[[ Supplied data, beginning ]]
Lemma evolves_head a a' i rest :
  evolves a a' -> batch a = i :: rest -> i ∉ batch a' -> (length (batch a') <= length rest)%nat.
Proof.
  intros [H _ _] Hb Hi. rewrite Hb in H. apply sublist_cons_r in H as [H|(l & El & _)].
  - by apply sublist_length.
  - exfalso. apply Hi. rewrite El. left.
Qed.

Lemma evolves_keeps_head a a' i rest :
  evolves a a' -> batch a = i :: rest -> NoDup (batch a) -> i ∈ batch a' ->
  exists rest', batch a' = i :: rest' /\ (length rest' <= length rest)%nat.
Proof.
  intros [H _ _] Hb Hnd Hi. rewrite Hb in H, Hnd. apply NoDup_cons in Hnd as [Hn _].
  apply sublist_cons_r in H as [H|(l & El & Hl)].
  - exfalso. apply Hn. by eapply elem_of_sublist.
  - exists l. split; [done|]. by apply sublist_length.
Qed.

Section Loop.
Context (ticks : nat -> prog).

(** What a round does to the lists. *)
Inductive spec_step (a : spec) : spec -> Prop :=
  | step_ticks : spec_step a (spec_ticks ticks a).1
  | step_run i c rest : batch a = i :: rest -> cells a !! i = Some c -> spec_step a (spec_run i c a).1.

Lemma ticks_sim st a p :
  sim st a p ->
  follows st (runNextTicks ticks st).1 a (spec_ticks ticks a).1 p /\
  (runNextTicks ticks st).2 = (spec_ticks ticks a).2.
Proof.
  intros S. unfold runNextTicks, spec_ticks. rewrite (sim_sh _ _ _ S).
  destruct (exec_sim (ticks (tickRuns (ssh a))) _ _ _ (sim_with_sh count_ticks st a p ltac:(done) S)) as [HF HR].
  split; [|done]. eapply follows_trans; [|exact HF]. constructor; [by apply sim_with_sh|done|done|by apply evolves_sh].
Qed.

Lemma sim_batch_cell st a p i : sim st a p -> i ∈ batch a -> is_Some (cells a !! i).
Proof. intros S Hi. apply (sim_all _ _ _ S), elem_of_app. by right. Qed.

Lemma sim_batch_nodup st a p : sim st a p -> NoDup (batch a).
Proof. intros S. by destruct (proj1 (NoDup_app _ _) (sim_nodup _ _ _ S)) as (_ & _ & ?). Qed.

(** After the ticks, the head of the batch is still live and first, or has
    been destroyed. *)
Lemma ticks_head st st1 a a1 p i rest :
  sim st a p -> batch a = i :: rest -> follows st st1 a a1 p ->
  (exists c r rest', cells a1 !! i = Some c /\ imms st1 !! i = Some r /\ destroyed r = false /\
     batch a1 = i :: rest' /\ (length rest' <= length rest)%nat) \/
  (exists r, cells a1 !! i = None /\ imms st1 !! i = Some r /\ destroyed r = true /\
     (length (batch a1) <= length rest)%nat).
Proof.
  intros S Hb [S1 Ho Hdom He].
  destruct (sim_batch_cell st a p i S ltac:(rewrite Hb; left)) as [c0 Hc0].
  destruct (sim_cell _ _ _ _ _ S Hc0) as (r0 & Hr0 & _). destruct (Hdom i ltac:(by eexists)) as [r Hr].
  assert (i ∉ queue a /\ (i < nextObj (ssh a))%positive) as [Hiq Hlt].
  { split; [|rewrite <- (sim_sh _ _ _ S); apply Pos.lt_nle; intros Hle; by rewrite (sim_fresh _ _ _ S i Hle) in Hr0].
    intros Hi. destruct (proj1 (NoDup_app _ _) (sim_nodup _ _ _ S)) as (_ & H & _). apply (H i Hi). rewrite Hb. left. }
  destruct (cells a1 !! i) as [c|] eqn:Ec.
  - left. destruct (sim_cell _ _ _ _ _ S1 Ec) as (r1 & Hr1 & Hd & _). rewrite Hr in Hr1. injection Hr1 as <-.
    assert (i ∈ batch a1) as Hi.
    { assert (i ∈ queue a1 ++ batch a1) as [Hq|]%elem_of_app by (apply (sim_all _ _ _ S1); by eexists); [|done].
      destruct (ev_queue _ _ He i Hq); [done|lia]. }
    destruct (evolves_keeps_head _ _ _ _ He Hb (sim_batch_nodup _ _ _ S) Hi) as (rest' & Hb' & Hl).
    by exists c, r, rest'.
  - right. exists r. destruct (sim_no_cell _ _ _ _ _ S1 Ec Hr) as [Hd _]. split_and!; [done..|].
    apply (evolves_head a a1 i); [done..|]. intros Hi. apply (sim_batch_cell _ _ _ _ S1) in Hi. rewrite Ec in Hi. by destruct Hi.
Qed.

Lemma loop_empty n m prev ran st a p :
  sim st a p -> batch a = [] -> attached st a ->
  exists st' a' res p',
    imm_loop ticks n (hd_or None []) prev ran st = Some (st', res) /\
    spec_loop ticks m ran a = Some (a', res) /\ sim st' a' p' /\ left_by st' a' res /\ evolves a a' /\
    rtc spec_step a a'.
Proof.
  intros S Hb Ha. exists st, a, (Ok tt), p.
  split_and!; [by destruct n|destruct m; cbn [spec_loop]; by rewrite Hb|done|split; [by left|done]|done|done].
Qed.

Lemma loop_sim n m prev ran st a p :
  sim st a p -> (length (batch a) <= n)%nat -> (length (batch a) <= m)%nat ->
  (ran = true -> prev = p /\ p <> None) -> (ran = true \/ batch a = [] -> attached st a) ->
  exists st' a' res p',
    imm_loop ticks n (hd_or None (batch a)) prev ran st = Some (st', res) /\
    spec_loop ticks m ran a = Some (a', res) /\ sim st' a' p' /\ left_by st' a' res /\ evolves a a' /\
    rtc spec_step a a'.
Proof.
  revert m prev ran st a p. induction n as [|n IH]; intros m prev ran st a p S Hn Hm Hprev Hatt;
    (destruct (batch a) as [|i rest] eqn:Hb; [by eapply loop_empty; auto|]); [cbn in Hn; lia|].
  destruct m as [|m]; [cbn in Hm; lia|]. cbn [length] in Hn, Hm. cbn [imm_loop spec_loop hd_or]. rewrite Hb.
  set (tk := if ran then runNextTicks ticks st else (st, Ok tt)).
  set (sk := if ran then spec_ticks ticks a else (a, Ok tt)).
  assert (follows st tk.1 a sk.1 p /\ tk.2 = sk.2) as [HF HR].
  { unfold tk, sk. destruct ran; [by apply ticks_sim|done]. }
  assert (is_Some (match tk.2 with Throw e => Some e | Ok _ => None end) -> ran = true) as Hthrow.
  { unfold tk. destruct ran; [done|]. by intros [? ?]. }
  assert (rtc spec_step a sk.1) as Hrtc by (unfold sk; destruct ran; [apply rtc_once, step_ticks|done]).
  assert (ran = false -> sk.1 = a) as Hsame by (unfold sk; by intros ->).
  destruct tk as [st1 res], sk as [a1 res']. cbn [fst snd] in *. subst res'.
  pose proof HF as [S1 Ho _ He]. pose proof (ticks_head _ _ _ _ _ _ _ S Hb HF) as Hhead.
  destruct res as [[]|e].
  2: { specialize (Hthrow ltac:(by eexists)). exists st1, a1, (Throw e), p. split_and!; [done..| |done|done].
       split; [|done]. specialize (Hatt ltac:(by left)). unfold attached in Hatt. rewrite Hb in Hatt. cbn [hd_or] in Hatt.
       destruct Hhead as [(c & r & rest' & _ & _ & _ & Hb1 & _)|(r & _ & Hr & Hd & _)].
       - left. unfold attached. by rewrite Ho, Hatt, Hb1.
       - right. exists i, r. by rewrite Ho. }
  destruct Hhead as [(c & r & rest' & Hc & Hr & Hd & Hb1 & Hl)|(r & Hc & Hr & Hd & Hl)]; rewrite Hc, Hr, Hd.
  - destruct (run_sim st1 a1 p i c rest' r S1 Hb1 Hc Hr) as (HR2 & S2 & A2 & E2).
    destruct (run_one i r st1) as [st2 res2], (spec_run i c a1) as [a2 res2'] eqn:Erun. cbn [fst snd] in *. subst res2'.
    assert (evolves a a2) as E3.
    { etrans; [exact He|]. etrans; [|exact E2]. apply evolves_lists; [apply others_sublist..|done]. }
    assert (rtc spec_step a a2) as Hrtc2.
    { eapply rtc_r; [exact Hrtc|]. pose proof (step_run a1 i c rest' Hb1 Hc) as Hs. by rewrite Erun in Hs. }
    destruct res2 as [[]|e];
      [|exists st2, a2, (Throw e), (Some i); split_and!; [done..|split; [by left|done]|done|done]].
    unfold attached in A2. rewrite A2.
    assert (length (batch a2) <= length rest')%nat as Hlen.
    { pose proof (sublist_length _ _ (ev_batch _ _ E2)) as H. cbn [spec_drop batch] in H. rewrite Hb1 in H.
      unfold others in H. rewrite filter_cons_False in H by tauto. etrans; [exact H|]. apply length_filter. }
    destruct (IH m (Some i) true st2 a2 (Some i)) as (st' & a' & res & p' & H1 & H2 & H3 & H4 & H5 & H6); [done|lia..|done|done|].
    exists st', a', res, p'. split_and!; [done..|by etrans|by etrans].
  - assert (ran = true) as ->.
    { destruct ran; [done|]. rewrite (Hsame eq_refl) in Hc.
      destruct (sim_batch_cell st a p i S ltac:(rewrite Hb; left)) as [c Hc']. congruence. }
    destruct (Hprev eq_refl) as [-> Hp]. destruct p as [p|]; [|done].
    destruct (sim_pred _ _ _ S1 p eq_refl) as (_ & l & Hlk). apply next_of_link in Hlk as [Hnx _]. cbn [snd] in Hnx. rewrite Hnx.
    destruct (IH m (Some p) true (set_outstanding_head (hd_or None (batch a1)) st1) a1 (Some p))
      as (st' & a' & res & p' & H1 & H2 & H3 & H4 & H5 & H6); [by apply sim_outstanding|lia..|done|done|].
    exists st', a', res, p'. split_and!; [done..|by etrans|by etrans].
Qed.
End Loop.
(* ===== verification/ImmediatesClaims.v ===== *)
(** * What immediates guarantee

    Reachable states of [Immediates]: programs of the event loop, and rounds of
    [processImmediate].  The refinement of the queue, the order of the
    callbacks, the counters, that a round serves all that waited, and the round
    that cannot be left. *)

From Stdlib Require Import Sorted.
From stdpp Require Import gmap.
From S2P Require Import Prelude JsString Rings Immediates ImmediatesFacts.
Import Immediates.

(** ** Order and counters of the specification *)

Definition runs (t : list event) : list positive :=
  omap (fun e => match e with EvRun i => Some i | _ => None end) t.

Lemma runs_log e x : runs (trace (log e x)) = runs (trace x) ++ match e with EvRun i => [i] | _ => [] end.
Proof. unfold runs. cbn. rewrite omap_app. by destruct e. Qed.

(** Everything that ran or waits, with the next object last. *)
Definition timeline (a : spec) : list positive :=
  runs (trace (ssh a)) ++ batch a ++ queue a ++ [nextObj (ssh a)].

Definition in_time (a : spec) : Prop := StronglySorted Pos.lt (timeline a).

Lemma in_time_sublist a a' : timeline a' `sublist_of` timeline a -> in_time a -> in_time a'.
Proof. apply sorted_sublist. Qed.

Lemma incRef_runs x : runs (trace (incRef x)) = runs (trace x) /\ runs (trace (decRef x)) = runs (trace x).
Proof. unfold incRef, decRef. split; case_step; rewrite ?runs_log; by rewrite ?app_nil_r. Qed.

Lemma allocate_runs x : runs (trace (allocate x)) = runs (trace x).
Proof. unfold runs. cbn. rewrite omap_app. destruct (initHooks x); apply app_nil_r. Qed.

Lemma in_time_sh f a :
  (forall x, runs (trace (f x)) = runs (trace x) /\ nextObj (f x) = nextObj x) -> in_time a -> in_time (spec_sh f a).
Proof.
  intros Hf. apply in_time_sublist. unfold timeline. cbn [spec_sh ssh batch queue].
  by destruct (Hf (ssh a)) as [-> ->].
Qed.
[[ Supplied data, end ]]
In the listing above, find the line containing "Inductive spec_step (a" and the line containing "follows st (runNextTicks", then retype both and every line between them exactly, with nothing else.

• **Result of this exercise**:
Inductive spec_step (a : spec) : spec -> Prop :=
  | step_ticks : spec_step a (spec_ticks ticks a).1
  | step_run i c rest : batch a = i :: rest -> cells a !! i = Some c -> spec_step a (spec_run i c a).1.

Lemma ticks_sim st a p :
  sim st a p ->
  follows st (runNextTicks ticks st).1 a (spec_ticks ticks a).1 p /\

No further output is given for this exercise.